Emily Tunbull iba por el breve trecho de carretera entre su casa y la de Davina, echando chispas para sus adentros. ¿Cómo era posible que una putilla de veinticuatro años de Dios sabe dónde se hubiera quedado con la casa, el negocio y la fortuna de Max delante de sus narices? Pero ¿quién lo habría imaginado cuando esa zorra escuálida apareció en la Imprenta Tunbull provista de una carpeta con su trabajo, haciendo ojitos a Max mientras explicaba que acababa de abrir un estudio de diseño en Boston Post Road, y que si estaría interesado en encargarle algún proyecto? Y Max, el viejo estúpido, relinchó, piafó y se engañó pensando que no era un viejo chocho sino un semental en lo mejor de la vida.

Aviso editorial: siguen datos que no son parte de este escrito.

(** The three token categories split the value of the tokens. *)
Lemma token_categories_partition ts :
  stablecoinValue ts + solValue ts + otherTokenValue ts == reduce_sum valueUsd ts.
Proof.
  unfold stablecoinValue, solValue, otherTokenValue.
  induction ts as [|t rest IH]; [reflexivity|].
  rewrite reduce_sum_cons. cbn [filter].
  destruct (isStablecoin (mint t)) eqn:Es.
  - rewrite (stablecoin_not_sol _ Es). cbn [negb andb].
    rewrite reduce_sum_cons. lra.
  - destruct (isSol (mint t)); cbn [negb andb]; rewrite reduce_sum_cons; lra.
Qed.

(** Percentages of parts that add up to a total other than zero add up to
    100. *)
Lemma calculateAllocation_total ts ss total :
  ~ total == 0 ->
  stablecoinValue ts + solValue ts + otherTokenValue ts + stockValue ss == total ->
  allocationTotal (calculateAllocation ts ss total) == 100.
Proof.
  intros Hnz Hsum. unfold calculateAllocation.
  destruct (Num.eqb total 0) eqn:E.
  - apply eqb_eq in E. contradiction.
  - unfold allocationTotal. cbn [stablecoins sol otherTokens stocks].
    transitivity ((stablecoinValue ts + solValue ts + otherTokenValue ts
                   + stockValue ss) / total * 100).
    + field. exact Hnz.
    + rewrite Hsum. field. exact Hnz.
Qed.

Lemma buildPortfolio_parts account ts ss :
  stablecoinValue ts + solValue ts + otherTokenValue ts + stockValue ss
  == totalValueUsd (buildPortfolio account ts ss).
Proof.
  cbn [buildPortfolio totalValueUsd]. unfold stockValue.
  rewrite <- (token_categories_partition ts). reflexivity.
Qed.

(** X6.  The allocation counts every token in exactly one of its three
    token categories: the lists that [calculateAllocation] sums for the
    stablecoins, for SOL and for the other tokens are pairwise disjoint and
    together hold every token of the portfolio once. *)
Theorem tokens_fall_in_one_category (ts : list TokenBalance) :
  let stable := filter (fun t => isStablecoin (mint t)) ts in
  let solTokens := filter (fun t => isSol (mint t)) ts in
  let other :=
    filter (fun t => negb (isStablecoin (mint t)) && negb (isSol (mint t))) ts in
  stablecoinValue ts = reduce_sum valueUsd stable /\
  solValue ts = reduce_sum valueUsd solTokens /\
  otherTokenValue ts = reduce_sum valueUsd other /\
  Permutation ts (stable ++ solTokens ++ other) /\
  (forall t, In t stable -> ~ In t solTokens /\ ~ In t other) /\
  (forall t, In t solTokens -> ~ In t other).
Proof.
  intros stable solTokens other.
  split; [reflexivity|]. split; [reflexivity|]. split; [reflexivity|].
  split; [|split].
  - unfold stable, solTokens, other.
    induction ts as [|t rest IH]; [constructor|].
    cbn [filter]. destruct (isStablecoin (mint t)) eqn:Es.
    + rewrite (stablecoin_not_sol _ Es). cbn [negb andb app].
      constructor. exact IH.
    + destruct (isSol (mint t)); cbn [negb andb].
      * apply Permutation_cons_app. exact IH.
      * rewrite app_assoc. apply Permutation_cons_app.
        rewrite <- app_assoc. exact IH.
  - intros t Hin. apply filter_In in Hin. destruct Hin as [_ Hs].
    split; intro C; apply filter_In in C; destruct C as [_ C].
    + rewrite (stablecoin_not_sol _ Hs) in C. discriminate C.
    + rewrite Hs in C. discriminate C.
  - intros t Hin. apply filter_In in Hin. destruct Hin as [_ Hs].
    intro C. apply filter_In in C. destruct C as [_ C].
    rewrite Hs, andb_false_r in C. discriminate C.
Qed.

Lemma Math_max_ge_r a b : b <= Math_max a b.
Proof.
  destruct (Math_max_spec a b) as [[H ->]|[H ->]]; lra.
Qed.

(** X7.  A portfolio that does not need rebalancing at a threshold has a
    health score of at least 100 minus twice the threshold (rounded): each
    of the four deviations is within the threshold, and the score loses half
    a point per point of deviation. *)
Theorem balanced_portfolio_is_healthy
    (p : Portfolio) (target : Allocations) (thresholdPct : Q) :
  needsRebalancing p target thresholdPct = false ->
  0 <= thresholdPct /\
  (Math_round (100 - 2 * thresholdPct)
   <= calculateHealthScore (compareToTarget p target))%Z.
Proof.
  unfold needsRebalancing, compareToTarget. cbn [existsb deviationPct].
  intro H. repeat (apply orb_false_iff in H; destruct H as [?H H]).
  repeat match goal with
         | Hc : Num.gtb _ _ = false |- _ => apply ltb_ge in Hc
         end.
  pose proof (Math_abs_nonneg (stablecoins (allocation p) - stablecoins target)).
  split; [lra|].
  rewrite calculateHealthScore_raw. apply Math_round_le.
  unfold rawScore. cbn [sumAbsDeviation deviationPct].
  eapply Qle_trans; [|apply Math_max_ge_r].
  unfold Math_abs in *. halves. lra.
Qed.

Lemma balanced_portfolio_is_healthy_witness :
  let target := allocations (analyzeProfile nearTargetProfile) in
  needsRebalancing nearTargetPortfolio target 5 = false /\
  (Math_round (100 - 2 * 5)
   <= calculateHealthScore (compareToTarget nearTargetPortfolio target))%Z.
Proof.
  intro target. split.
  - vm_compute. reflexivity.
  - apply (balanced_portfolio_is_healthy nearTargetPortfolio target 5).
    vm_compute. reflexivity.
Defined.

(* ---------------------------------------------------------------------- *)
(** ** The stages of a swap *)
(* ---------------------------------------------------------------------- *)

Ltac split_outcome X :=
  let o := fresh "o" in
  let w := fresh "w" in
  destruct X as [o w]; destruct o; cbn [world calls].

Ltac run_stage :=
  match goal with
  | |- context [fetchToken ?s ?m ?w] => split_outcome (fetchToken s m w)
  | |- context [fetchQuote ?s ?p ?a ?w] => split_outcome (fetchQuote s p a w)
  | |- context [fetchSwapInstructions ?s ?q ?u ?w] =>
      split_outcome (fetchSwapInstructions s q u w)
  | |- context [buildTransaction ?s ?i ?u ?w] =>
      split_outcome (buildTransaction s i u w)
  | |- context [signTransaction ?s ?t ?w] => split_outcome (signTransaction s t w)
  | |- context [sendRawTransaction ?s ?t ?w] =>
      split_outcome (sendRawTransaction s t w)
  | |- context [confirmTransaction ?s ?t ?w] =>
      split_outcome (confirmTransaction s t w)
  | |- context [match ?o with Some _ => _ | None => _ end] =>
      is_var o; destruct o
  end.

Ltac stopped_after k :=
  exists k; split; [reflexivity|];
  split; [cbn [calls firstn pipelineCalls]; rewrite <- ?app_assoc; reflexivity|];
  cbn; repeat split; intros; try discriminate; try congruence; eauto.

(** X8.  A swap makes its calls in one fixed order (token lookups, quote,
    instructions, build, sign, send, confirm) and stops at the first stage
    that fails: the calls added to the log are always a prefix of that
    sequence.  It always returns; the result is a success only after all
    nine calls, and it carries a signature only when the transaction was
    sent; every other result is failed with an error message and an output
    amount of 0. *)
Theorem swap_stages_run_in_order
    {World : Type} (services : Services World) (params : SwapParams)
    (st : AgentState World) :
  exists r st' k,
    executeSwap services params st = (Returned r, st') /\
    calls st' = calls st ++ firstn k (pipelineCalls params) /\
    (swapStatus r = swap_success -> k = 9%nat /\ swapError r = None) /\
    (signature r <> "" -> k = 9%nat) /\
    (swapStatus r <> swap_success ->
     swapStatus r = swap_failed /\ outputAmount r = 0 /\
     exists m, swapError r = Some m).
Proof.
  unfold executeSwap, try_catch, swapPipeline, getSwapQuote, getSwapInstructions,
    buildSwapTransaction, getToken, bind, call, ret, throw.
  repeat run_stage; do 2 eexists;
    first [ stopped_after 0%nat | stopped_after 1%nat | stopped_after 2%nat
          | stopped_after 3%nat | stopped_after 4%nat | stopped_after 5%nat
          | stopped_after 6%nat | stopped_after 7%nat | stopped_after 8%nat
          | stopped_after 9%nat ].
Qed.
(** * Subdomain-Enumerator: a shallow embedding of [subdomain_enum.py]

    The development follows the class [SubdomainEnumerator]:

    - the object's mutable attributes and the part of the environment the
      methods touch (output file, standard output, network) form one record
      [State];
    - [load_subdomains], [check_subdomain], [save_discovered_subdomain] are
      functions in a small state-and-exception monad, written statement by
      statement after the Python methods;
    - the thread pool of [enumerate] is a machine with one program counter
      per thread, an explicit lock, and the shared list used as a queue; a
      step is one scheduling decision, so every interleaving of the threads
      is an execution of the machine.

    Modelling conventions.  Python integers are [Z].  A Python [str] is
    held as the [string] of the bytes of its UTF-8 encoding; [str.strip]
    removes the white space of Unicode, in that encoding.  The file iterated
    by [load_subdomains] is given by the lines the iteration yields, or by
    the exception [open]/iteration raises.  Opening the output file, to
    truncate it or to append a line, succeeds or raises, as the environment
    decides; when it raises the file is left as it was.  The runs of the
    pool are those that start once [enumerate] has emptied the output file:
    when that [open] raises, [enumerate] is left before a thread exists.
    [requests.get] is an oracle that answers with a status code, raises a
    [RequestException], or raises some other [Exception] that is not an
    [IndexError].

    Beside the class: [Text] gives the lines a text file yields and the
    string methods [main] uses on the domain; [worker] is the loop of one
    thread on a queue of its own; the files [create_sample_subdomain_file]
    and [main] touch are a finite map from paths to what reading the file
    in text mode gives (its text, or the exception of a file that cannot be
    read or decoded), and [run_main] is [main] up to the start of the
    pool. *)

From Stdlib Require Import ZArith Ascii String DecimalString.
From stdpp Require Import base tactics option list relations strings.
From stdpp Require Import gmap.

Local Open Scope Z_scope.

(* ================================================================== *)
(** * Strings *)

Module Py.

(** [str(n)] for an integer. *)
Definition str_int (n : Z) : string := NilZero.string_of_int (Z.to_int n).

(** The characters for which [c.isspace()] holds, which are those
    [str.strip()] removes, by the bytes of their UTF-8 encoding.  One byte:
    U+0009..U+000D, U+001C..U+001F and the space. *)
Definition space1 (a : ascii) : bool :=
  let x := nat_of_ascii a in
  (((9 <=? x) && (x <=? 13)) || ((28 <=? x) && (x <=? 32)))%nat.

(** Two bytes: U+0085 (C2 85) and U+00A0 (C2 A0). *)
Definition space2 (a b : ascii) : bool :=
  let x := nat_of_ascii a in
  let y := nat_of_ascii b in
  ((x =? 194) && ((y =? 133) || (y =? 160)))%nat.

(** Three bytes: U+1680 (E1 9A 80), U+2000..U+200A (E2 80 80..8A), U+2028,
    U+2029 and U+202F (E2 80 A8, A9, AF), U+205F (E2 81 9F) and U+3000
    (E3 80 80). *)
Definition space3 (a b c : ascii) : bool :=
  let x := nat_of_ascii a in
  let y := nat_of_ascii b in
  let z := nat_of_ascii c in
  (((x =? 225) && (y =? 154) && (z =? 128))
   || ((x =? 226) && (y =? 128)
       && (((128 <=? z) && (z <=? 138))
           || (z =? 168) || (z =? 169) || (z =? 175)))
   || ((x =? 226) && (y =? 129) && (z =? 159))
   || ((x =? 227) && (y =? 128) && (z =? 128)))%nat.

(** What follows the first character of [s], when that character is white
    space. *)
Definition after_space (s : string) : option string :=
  match s with
  | String a s1 =>
      if space1 a then Some s1
      else match s1 with
           | String b s2 =>
               if space2 a b then Some s2
               else match s2 with
                    | String c s3 => if space3 a b c then Some s3 else None
                    | EmptyString => None
                    end
           | EmptyString => None
           end
  | EmptyString => None
  end.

Había sido astuta. Nadie de la familia había sospechado lo que venía ocurriendo a lo largo de seis meses, seis meses durante los que Max había llevado al zorrón a cenar, le había hecho regalos caros, le había ofrecido el contrato para encargarse de las sobrecubiertas pasmosamente sosas en las que C.U.P. envolvía sus libros. Val había apreciado indicios, pero no había adivinado la causa. Las sobrecubiertas se habían animado, pero de un modo inofensivo —el color, el tipo de letra, un aire sutilmente moderno—, y Max no había ocultado a qué se debía: Imaginexa, el nuevo estudio de diseño a menos de un kilómetro, en Boston Post Road. Que Max hubiera mejorado su aspecto y encargado pintar la fachada de su casa parecía natural, lógico; después de todo, tenía cincuenta y ocho años, ya le tocaba una puesta a punto.
Emily no se había preocupado en muchos años por la herencia de Ivan. Una vez Martita se esfumó con su hijo, Emily había sabido que todo acabaría por ir a parar a Ivan, como debía ser. ¿Quién más quedaba que mereciera heredar más que Ivan? Se había esforzado mucho por impresionar a tío Max, había hecho lo que se le decía, se había moldeado a imagen de Max. Y agradaba a Max, que tal vez lamentara no tener un hijo propio, pero sabía que la Imprenta Tunbull estaba en buenas manos con Ivan.
Hasta que llegó Davina Savovich, la modelo de Nueva York que le llenó a Max la cabeza de ideas grandiosas sobre su importancia para C.U.P. ¿Qué otra imprenta de Connecticut podía hacer frente a las necesidades de una editorial universitaria, con sus publicaciones extrañas y sus tiradas limitadas?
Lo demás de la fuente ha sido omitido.